**WHAT THE TASK REQUIRES**
The word "looks" may appear in some lines of the data; copy every such line.

- - -

(** X20: for each of the three entry points, when [annotation.gtf] is
    found from where the entry point looks for it, and
    [check_gtf_content] counts at least one [repeat] feature in it, the
    call returns at the resume check ([None] for RepeatMasker and TRF, [0]
    for Dust) before any slice is computed, any worker dispatched or
    anything merged, and the file system is the one [create_dir] left.
    [run_repeatmasker_regions] looks for the file from inside its output
    directory, the other two from where they were called.  (When
    [check_exe] fails the call ends there, also without work.) *)
Theorem X20_found_output_skips_pipeline
    (genome_file : string)
    (repeatmasker_path library species dust_path trf_path : option string)
    (main_output_dir : string) (num_threads : Z) (w : world) :
  valid_output WRepeatMasker "repeatmasker_output" main_output_dir w ->
  valid_output WDust "dust_output" main_output_dir w ->
  valid_output WTrf "trf_output" main_output_dir w ->
  skipped (or_default repeatmasker_path "RepeatMasker")
    "repeatmasker_output" main_output_dir None w
    (run_repeatmasker_regions genome_file repeatmasker_path library species
       main_output_dir num_threads w)
  /\ skipped (or_default dust_path "dustmasker")
       "dust_output" main_output_dir (Some 0) w
       (run_dust_regions genome_file dust_path main_output_dir
          num_threads w)
  /\ skipped (or_default trf_path "trf")
       "trf_output" main_output_dir None w
       (run_trf_repeats genome_file trf_path main_output_dir
          num_threads w).
Proof.
  unfold valid_output, skipped, work_free, checked_from.
  intros Hrm Hdust Htrf. split; [|split].
  - destruct (or_default_some repeatmasker_path "RepeatMasker")
      as [path Hpath].
    exists path. split; [assumption|].
    unfold run_repeatmasker_regions. rewrite Hpath. entry.
    destruct (check_exe path (w_fs w)); entry; [|at_check].
    destruct (create_dir main_output_dir "repeatmasker_output" (w_fs w))
      as [dir fs1].
    destruct Hrm as [[text Hfile] Hcount]. entry.
    rewrite Hfile. rewrite bool_decide_eq_true_2 by eauto. entry.
    apply Z.ltb_lt in Hcount. rewrite Hcount. entry. at_check.
  - destruct (or_default_some dust_path "dustmasker") as [path Hpath].
    exists path. split; [assumption|].
    unfold run_dust_regions. rewrite Hpath. entry.
    destruct (check_exe path (w_fs w)); entry; [|at_check].
    destruct (create_dir main_output_dir "dust_output" (w_fs w))
      as [dir fs1].
    destruct Hdust as [[text Hfile] Hcount]. entry.
    rewrite Hfile. entry.
    apply Z.ltb_lt in Hcount. rewrite Hcount. entry. at_check.
  - destruct (or_default_some trf_path "trf") as [path Hpath].
    exists path. split; [assumption|].
    unfold run_trf_repeats. rewrite Hpath. entry.
    destruct (check_exe path (w_fs w)); entry; [|at_check].
    destruct (create_dir main_output_dir "trf_output" (w_fs w))
      as [dir fs1].
    destruct Htrf as [[text Hfile] Hcount]. entry.
    rewrite Hfile. rewrite bool_decide_eq_true_2 by eauto. entry.
    apply Z.ltb_lt in Hcount. rewrite Hcount. entry. at_check.
Qed.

- - -

**WRITTEN ANSWER**
    found from where the entry point looks for it, and
    [run_repeatmasker_regions] looks for the file from inside its output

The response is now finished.